The sky was dark; in the time it had taken us to fight, the sun had beat a hasty retreat below the Hudson. If you left, I knew I would have nowhere to go but uptown on the 1 to the top of the park, where I would meet Dante so I could lose track of time, on purpose. Just like that Sunday when I’d walked off the subway without meaning to, I felt a powerful pull to derail. Maybe, if I could just get you to stay for a little while, you would change your mind. Maybe then we could both change course.
“Yeah,” I said.
You let out a deep sigh but pulled off your bag and hung it on a chair. “Fine. Five minutes. Where should we start?”
“I don’t know,” I said. “I guess . . . at the beginning.”
? ? ?
“On a night like this, you can see the whole city,” you said.
We were standing a safe distance apart, ignoring the blocking and just saying the words, facing forward, as if we were doing a staged reading in a black box theater. When we’d started it hadn’t been good, exactly, but some of the venom had dripped away, slowly, and once we we’d gotten about halfway through—five minutes had become ten had become fifteen—we’d found a flow. We weren’t sparking, but we weren’t sparring, either. We were just voices rising and falling on the right beats, building a rhythm. Telling a story.
“Sometimes,” I said, “I wish I couldn’t see it at all. I long for the mountains back home.” Normally at that part I was supposed to be sitting next to you, leaning into your shoulder, and holding your hand. I knew we would skip the stage directions like we always did, and fly past the kiss without even discussing it, but still, it was getting close. I glanced over at you, expecting you to stop any second, roll your eyes, and tell me it was time for you to go. But you were just staring out at nothing, your focus somewhere far away.

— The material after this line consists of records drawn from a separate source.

(* ===== verification/Trt.v ===== *)
(** * Traceroute ([eperd/traceroute.c])

    A measurement resolves a name and sends [trtcount] probes for each hop limit from [firsthop] on.
    [send_pkt] sends a probe, moves on to the next hop or ends the
    measurement: after [maxhops], after a hop from which the target answered, or when [gaplimit] hops did not answer, where one last hop
    of 255 is tried.  [ready_callback4], [ready_callback6], [ready_tcp4] and [ready_tcp6] match replies to the
    probe and add them to the results, [noreply_callback] stands for a probe without reply, and
    [report] prints the results.  The operations are functions on [trtstate], which is
    [struct trtstate] with the [struct trtbase] all measurements share; the timer is the
    time it is set for, events say whether libevent watches a socket; what is sent and printed
    is recorded as [action]s.

    The model is of live measurements: [response_in] and [response_out], which replay and
    record packets, are [NULL].  What the system answers during a callback is in [env]; of socket
    options, the hop limit and the don't-fragment bit are part of a probe.  The callback [done] may delete the
    measurement: [freed] is set then, and the places where the code uses the state afterwards test it
    ([alive]).  Messages on the standard output are left out.  The machine is little endian and [char] is signed. *)

From stdpp Require Import base list list_numbers numbers option strings.
From Stdlib Require Import ZArith Lia.
From Stdlib Require Import Floats.SpecFloat.
From S2P Require Import Prelude Bits Blocks Cstr Packet Double Wp Validate Results TrtPacket.

Open Scope Z_scope.

Definition TRT_ICMP4_INSTANCE_ID_SHIFT : Z := 12.
Definition TRT_ICMP4_INSTANCE_ID_MASK : Z := 0xf000.
Definition ICMPEXT_VERSION_SHIFT : Z := 4.
Definition ICMPEXT_MPLS : Z := 1.
Definition ICMPEXT_MPLS_IN : Z := 1.
Definition MPLS_LABEL_SHIFT : Z := 12.
Definition MPLS_EXT_SHIFT : Z := 9.
Definition MPLS_EXT_MASK : Z := 0x7.
Definition MPLS_S_BIT : Z := 0x100.
Definition MPLS_TTL_MASK : Z := 0xff.

Definition EACCES : Z := 13.
Definition EMSGSIZE : Z := 90.
Definition ECONNREFUSED : Z := 111.

(** ** State *)

(** A probe given to [sendto] with its hop limit and its port, a line of results, a name given to the
    resolver, the callback [done]. *)
Inductive action :=
| Probe (hops : Z) (dont_fragment : bool) (dst : sockaddr) (port : Z) (data : list Z)
| Output (text : list Z) | Resolve (name : list Z) | DoneCb.

(** The callback [done]: none ([eperd]), one that leaves the measurement alone ([evtraceroute]), one that
    deletes it ([cmddone] of [eooqd]). *)
Inductive done_t := NoDone | DoneKeeps | DoneDeletes.

(** What [traceroute_init] sets once; [self] stands for the address of the state. *)
Record params := P {
  self : nat; index : nat; instance_id : Z; atlas : option (list Z); bundle_id : option (list Z); hostname : list Z;
  out_filename : option (list Z); interface : option (list Z);
  do_icmp : bool; do_tcp : bool; do_udp : bool; do_v6 : bool; dont_frag : bool;
  trtcount : Z; maxpacksize : Z; firsthop : Z; maxhops : Z; gaplimit : Z; parismod : Z; parisbase : Z;
  duptimeout : Z; timeout : Z; tos : Z; on_done : done_t
}.

(** What the system says during a callback.  [sendto], [bind] and [connect] are the error or [None];
    the calls of [bind_interface] and [connect] in a callback are numbered. *)
Record env := ENV {
  now : timespec; xmit_now : timespec; socket_ok : bool; tos_ok : bool; bind : option Z; sendto : option Z; errno_later : Z;
  xsocket : bool; bind_interface : nat → bool; connect : nat → option Z; sockname : option (sockaddr * Z);
  append_ok : bool; version_str : list Z; timesync : Z; time : Z; atlas_time : Z; host_is_literal : bool; unsafe : bool;
  numeric_host : sockaddr → Z → list Z; inet_ntop : list Z → list Z; strerror : Z → list Z
}.

Record session := SE {
  sent : Z; hop : Z; paris : Z; seq : Z; curpacksize : Z; last_response_hop : Z; done : bool; not_done : bool; lastditch : bool; busy : bool; gotresp : bool; dnsip : bool; no_src : bool; open_result : bool; starttime : Z; xmit_time : timespec; start_time : timespec; ttr : timespec
}.
Record network := NW {
  sin6 : sockaddr; socklen : Z; dport : Z; loc_sin6 : sockaddr; loc_socklen : Z; lport : Z; dns_res : bool; socket_icmp : bool; event_icmp : bool; socket_tcp : bool; event_tcp : bool; timer : option (Z * Z)
}.
Record trtbase := TB {
  table : list (option nat); my_pid : Z; packet : blk Z
}.
Record trtstate := TRT { rb : result_buf; se : session; nw : network; base : trtbase; freed : bool; acts : list action }.

Definition set_rb (v : result_buf) (s : trtstate) : trtstate :=
  TRT v (se s) (nw s) (base s) (freed s) (acts s).
Definition set_sent (v : Z) (s : trtstate) : trtstate :=
  TRT (rb s) (let r := se s in SE v (hop r) (paris r) (seq r) (curpacksize r) (last_response_hop r) (done r) (not_done r) (lastditch r) (busy r) (gotresp r) (dnsip r) (no_src r) (open_result r) (starttime r) (xmit_time r) (start_time r) (ttr r)) (nw s) (base s) (freed s) (acts s).
Definition set_hop (v : Z) (s : trtstate) : trtstate :=
  TRT (rb s) (let r := se s in SE (sent r) v (paris r) (seq r) (curpacksize r) (last_response_hop r) (done r) (not_done r) (lastditch r) (busy r) (gotresp r) (dnsip r) (no_src r) (open_result r) (starttime r) (xmit_time r) (start_time r) (ttr r)) (nw s) (base s) (freed s) (acts s).
Definition set_paris (v : Z) (s : trtstate) : trtstate :=
  TRT (rb s) (let r := se s in SE (sent r) (hop r) v (seq r) (curpacksize r) (last_response_hop r) (done r) (not_done r) (lastditch r) (busy r) (gotresp r) (dnsip r) (no_src r) (open_result r) (starttime r) (xmit_time r) (start_time r) (ttr r)) (nw s) (base s) (freed s) (acts s).
Definition set_seq (v : Z) (s : trtstate) : trtstate :=
  TRT (rb s) (let r := se s in SE (sent r) (hop r) (paris r) v (curpacksize r) (last_response_hop r) (done r) (not_done r) (lastditch r) (busy r) (gotresp r) (dnsip r) (no_src r) (open_result r) (starttime r) (xmit_time r) (start_time r) (ttr r)) (nw s) (base s) (freed s) (acts s).
Definition set_curpacksize (v : Z) (s : trtstate) : trtstate :=
  TRT (rb s) (let r := se s in SE (sent r) (hop r) (paris r) (seq r) v (last_response_hop r) (done r) (not_done r) (lastditch r) (busy r) (gotresp r) (dnsip r) (no_src r) (open_result r) (starttime r) (xmit_time r) (start_time r) (ttr r)) (nw s) (base s) (freed s) (acts s).
Definition set_last_response_hop (v : Z) (s : trtstate) : trtstate :=
  TRT (rb s) (let r := se s in SE (sent r) (hop r) (paris r) (seq r) (curpacksize r) v (done r) (not_done r) (lastditch r) (busy r) (gotresp r) (dnsip r) (no_src r) (open_result r) (starttime r) (xmit_time r) (start_time r) (ttr r)) (nw s) (base s) (freed s) (acts s).
Definition set_done (v : bool) (s : trtstate) : trtstate :=
  TRT (rb s) (let r := se s in SE (sent r) (hop r) (paris r) (seq r) (curpacksize r) (last_response_hop r) v (not_done r) (lastditch r) (busy r) (gotresp r) (dnsip r) (no_src r) (open_result r) (starttime r) (xmit_time r) (start_time r) (ttr r)) (nw s) (base s) (freed s) (acts s).
Definition set_not_done (v : bool) (s : trtstate) : trtstate :=
  TRT (rb s) (let r := se s in SE (sent r) (hop r) (paris r) (seq r) (curpacksize r) (last_response_hop r) (done r) v (lastditch r) (busy r) (gotresp r) (dnsip r) (no_src r) (open_result r) (starttime r) (xmit_time r) (start_time r) (ttr r)) (nw s) (base s) (freed s) (acts s).
Definition set_lastditch (v : bool) (s : trtstate) : trtstate :=
  TRT (rb s) (let r := se s in SE (sent r) (hop r) (paris r) (seq r) (curpacksize r) (last_response_hop r) (done r) (not_done r) v (busy r) (gotresp r) (dnsip r) (no_src r) (open_result r) (starttime r) (xmit_time r) (start_time r) (ttr r)) (nw s) (base s) (freed s) (acts s).
Definition set_busy (v : bool) (s : trtstate) : trtstate :=
  TRT (rb s) (let r := se s in SE (sent r) (hop r) (paris r) (seq r) (curpacksize r) (last_response_hop r) (done r) (not_done r) (lastditch r) v (gotresp r) (dnsip r) (no_src r) (open_result r) (starttime r) (xmit_time r) (start_time r) (ttr r)) (nw s) (base s) (freed s) (acts s).
Definition set_gotresp (v : bool) (s : trtstate) : trtstate :=
  TRT (rb s) (let r := se s in SE (sent r) (hop r) (paris r) (seq r) (curpacksize r) (last_response_hop r) (done r) (not_done r) (lastditch r) (busy r) v (dnsip r) (no_src r) (open_result r) (starttime r) (xmit_time r) (start_time r) (ttr r)) (nw s) (base s) (freed s) (acts s).
Definition set_dnsip (v : bool) (s : trtstate) : trtstate :=
  TRT (rb s) (let r := se s in SE (sent r) (hop r) (paris r) (seq r) (curpacksize r) (last_response_hop r) (done r) (not_done r) (lastditch r) (busy r) (gotresp r) v (no_src r) (open_result r) (starttime r) (xmit_time r) (start_time r) (ttr r)) (nw s) (base s) (freed s) (acts s).
Definition set_no_src (v : bool) (s : trtstate) : trtstate :=
  TRT (rb s) (let r := se s in SE (sent r) (hop r) (paris r) (seq r) (curpacksize r) (last_response_hop r) (done r) (not_done r) (lastditch r) (busy r) (gotresp r) (dnsip r) v (open_result r) (starttime r) (xmit_time r) (start_time r) (ttr r)) (nw s) (base s) (freed s) (acts s).
Definition set_open_result (v : bool) (s : trtstate) : trtstate :=
  TRT (rb s) (let r := se s in SE (sent r) (hop r) (paris r) (seq r) (curpacksize r) (last_response_hop r) (done r) (not_done r) (lastditch r) (busy r) (gotresp r) (dnsip r) (no_src r) v (starttime r) (xmit_time r) (start_time r) (ttr r)) (nw s) (base s) (freed s) (acts s).
Definition set_starttime (v : Z) (s : trtstate) : trtstate :=
  TRT (rb s) (let r := se s in SE (sent r) (hop r) (paris r) (seq r) (curpacksize r) (last_response_hop r) (done r) (not_done r) (lastditch r) (busy r) (gotresp r) (dnsip r) (no_src r) (open_result r) v (xmit_time r) (start_time r) (ttr r)) (nw s) (base s) (freed s) (acts s).
Definition set_xmit_time (v : timespec) (s : trtstate) : trtstate :=
  TRT (rb s) (let r := se s in SE (sent r) (hop r) (paris r) (seq r) (curpacksize r) (last_response_hop r) (done r) (not_done r) (lastditch r) (busy r) (gotresp r) (dnsip r) (no_src r) (open_result r) (starttime r) v (start_time r) (ttr r)) (nw s) (base s) (freed s) (acts s).
Definition set_start_time (v : timespec) (s : trtstate) : trtstate :=
  TRT (rb s) (let r := se s in SE (sent r) (hop r) (paris r) (seq r) (curpacksize r) (last_response_hop r) (done r) (not_done r) (lastditch r) (busy r) (gotresp r) (dnsip r) (no_src r) (open_result r) (starttime r) (xmit_time r) v (ttr r)) (nw s) (base s) (freed s) (acts s).
Definition set_ttr (v : timespec) (s : trtstate) : trtstate :=
  TRT (rb s) (let r := se s in SE (sent r) (hop r) (paris r) (seq r) (curpacksize r) (last_response_hop r) (done r) (not_done r) (lastditch r) (busy r) (gotresp r) (dnsip r) (no_src r) (open_result r) (starttime r) (xmit_time r) (start_time r) v) (nw s) (base s) (freed s) (acts s).
Definition set_sin6 (v : sockaddr) (s : trtstate) : trtstate :=
  TRT (rb s) (se s) (let r := nw s in NW v (socklen r) (dport r) (loc_sin6 r) (loc_socklen r) (lport r) (dns_res r) (socket_icmp r) (event_icmp r) (socket_tcp r) (event_tcp r) (timer r)) (base s) (freed s) (acts s).
Definition set_socklen (v : Z) (s : trtstate) : trtstate :=
  TRT (rb s) (se s) (let r := nw s in NW (sin6 r) v (dport r) (loc_sin6 r) (loc_socklen r) (lport r) (dns_res r) (socket_icmp r) (event_icmp r) (socket_tcp r) (event_tcp r) (timer r)) (base s) (freed s) (acts s).
Definition set_dport (v : Z) (s : trtstate) : trtstate :=
  TRT (rb s) (se s) (let r := nw s in NW (sin6 r) (socklen r) v (loc_sin6 r) (loc_socklen r) (lport r) (dns_res r) (socket_icmp r) (event_icmp r) (socket_tcp r) (event_tcp r) (timer r)) (base s) (freed s) (acts s).
Definition set_loc_sin6 (v : sockaddr) (s : trtstate) : trtstate :=
  TRT (rb s) (se s) (let r := nw s in NW (sin6 r) (socklen r) (dport r) v (loc_socklen r) (lport r) (dns_res r) (socket_icmp r) (event_icmp r) (socket_tcp r) (event_tcp r) (timer r)) (base s) (freed s) (acts s).
Definition set_loc_socklen (v : Z) (s : trtstate) : trtstate :=
  TRT (rb s) (se s) (let r := nw s in NW (sin6 r) (socklen r) (dport r) (loc_sin6 r) v (lport r) (dns_res r) (socket_icmp r) (event_icmp r) (socket_tcp r) (event_tcp r) (timer r)) (base s) (freed s) (acts s).
Definition set_lport (v : Z) (s : trtstate) : trtstate :=
  TRT (rb s) (se s) (let r := nw s in NW (sin6 r) (socklen r) (dport r) (loc_sin6 r) (loc_socklen r) v (dns_res r) (socket_icmp r) (event_icmp r) (socket_tcp r) (event_tcp r) (timer r)) (base s) (freed s) (acts s).
Definition set_dns_res (v : bool) (s : trtstate) : trtstate :=
  TRT (rb s) (se s) (let r := nw s in NW (sin6 r) (socklen r) (dport r) (loc_sin6 r) (loc_socklen r) (lport r) v (socket_icmp r) (event_icmp r) (socket_tcp r) (event_tcp r) (timer r)) (base s) (freed s) (acts s).
Definition set_socket_icmp (v : bool) (s : trtstate) : trtstate :=
  TRT (rb s) (se s) (let r := nw s in NW (sin6 r) (socklen r) (dport r) (loc_sin6 r) (loc_socklen r) (lport r) (dns_res r) v (event_icmp r) (socket_tcp r) (event_tcp r) (timer r)) (base s) (freed s) (acts s).
Definition set_event_icmp (v : bool) (s : trtstate) : trtstate :=
  TRT (rb s) (se s) (let r := nw s in NW (sin6 r) (socklen r) (dport r) (loc_sin6 r) (loc_socklen r) (lport r) (dns_res r) (socket_icmp r) v (socket_tcp r) (event_tcp r) (timer r)) (base s) (freed s) (acts s).
Definition set_socket_tcp (v : bool) (s : trtstate) : trtstate :=
  TRT (rb s) (se s) (let r := nw s in NW (sin6 r) (socklen r) (dport r) (loc_sin6 r) (loc_socklen r) (lport r) (dns_res r) (socket_icmp r) (event_icmp r) v (event_tcp r) (timer r)) (base s) (freed s) (acts s).
Definition set_event_tcp (v : bool) (s : trtstate) : trtstate :=
  TRT (rb s) (se s) (let r := nw s in NW (sin6 r) (socklen r) (dport r) (loc_sin6 r) (loc_socklen r) (lport r) (dns_res r) (socket_icmp r) (event_icmp r) (socket_tcp r) v (timer r)) (base s) (freed s) (acts s).
Definition set_timer (v : option (Z * Z)) (s : trtstate) : trtstate :=
  TRT (rb s) (se s) (let r := nw s in NW (sin6 r) (socklen r) (dport r) (loc_sin6 r) (loc_socklen r) (lport r) (dns_res r) (socket_icmp r) (event_icmp r) (socket_tcp r) (event_tcp r) v) (base s) (freed s) (acts s).
Definition set_table (v : list (option nat)) (s : trtstate) : trtstate :=
  TRT (rb s) (se s) (nw s) (let r := base s in TB v (my_pid r) (packet r)) (freed s) (acts s).
Definition set_my_pid (v : Z) (s : trtstate) : trtstate :=
  TRT (rb s) (se s) (nw s) (let r := base s in TB (table r) v (packet r)) (freed s) (acts s).
Definition set_packet (v : blk Z) (s : trtstate) : trtstate :=
  TRT (rb s) (se s) (nw s) (let r := base s in TB (table r) (my_pid r) v) (freed s) (acts s).
Definition set_freed (v : bool) (s : trtstate) : trtstate :=
  TRT (rb s) (se s) (nw s) (base s) v (acts s).
Definition set_acts (v : list action) (s : trtstate) : trtstate :=
  TRT (rb s) (se s) (nw s) (base s) (freed s) v.

Abbreviation TM := (M trtstate).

“How can you say that?” you asked. “It’s so much better here. There’s so much . . . opportunity.”
“Sewing underclothing in a stifling factory until my fingers bleed doesn’t seem much like opportunity,” I said, trying to slow myself down—learning my lines high had been efficient, but they’d imprinted in a speedy rush that wanted to come out all at once. “The conditions were better traveling steerage.” My fingers twitched at my sides. I needed to do something with my body soon or else I felt like I would explode.
“That can’t be true,” you said. “Besides—” You were supposed to gesture out at the imaginary cityscape in front of us, the metaphorical future ahead, but instead you turned and looked at me. “This is just the beginning,” you said. “You speak as if this is the end.”
“Maybe I wish it was.”
I closed my eyes and tried to breathe. My mind was racing and it was hard to stand still. But closing them only made the room tilt. Joy had been right again; I should have eaten more at dinner. I needed to hold on to something. I just wanted to feel grounded.
“I just want to feel something,” I said, gesturing wildly with my arms to release the pent-up energy. (Mom used to call it “shaking the sillies out.” We had a whole dance we’d do.) “I want to feel something other than homesickness.”
(It was Viola talking, but I was homesick, too, wasn’t I? Only not for some country across the ocean, but for my own apartment, where I used to feel so safe. When did that stop? How could I get back?)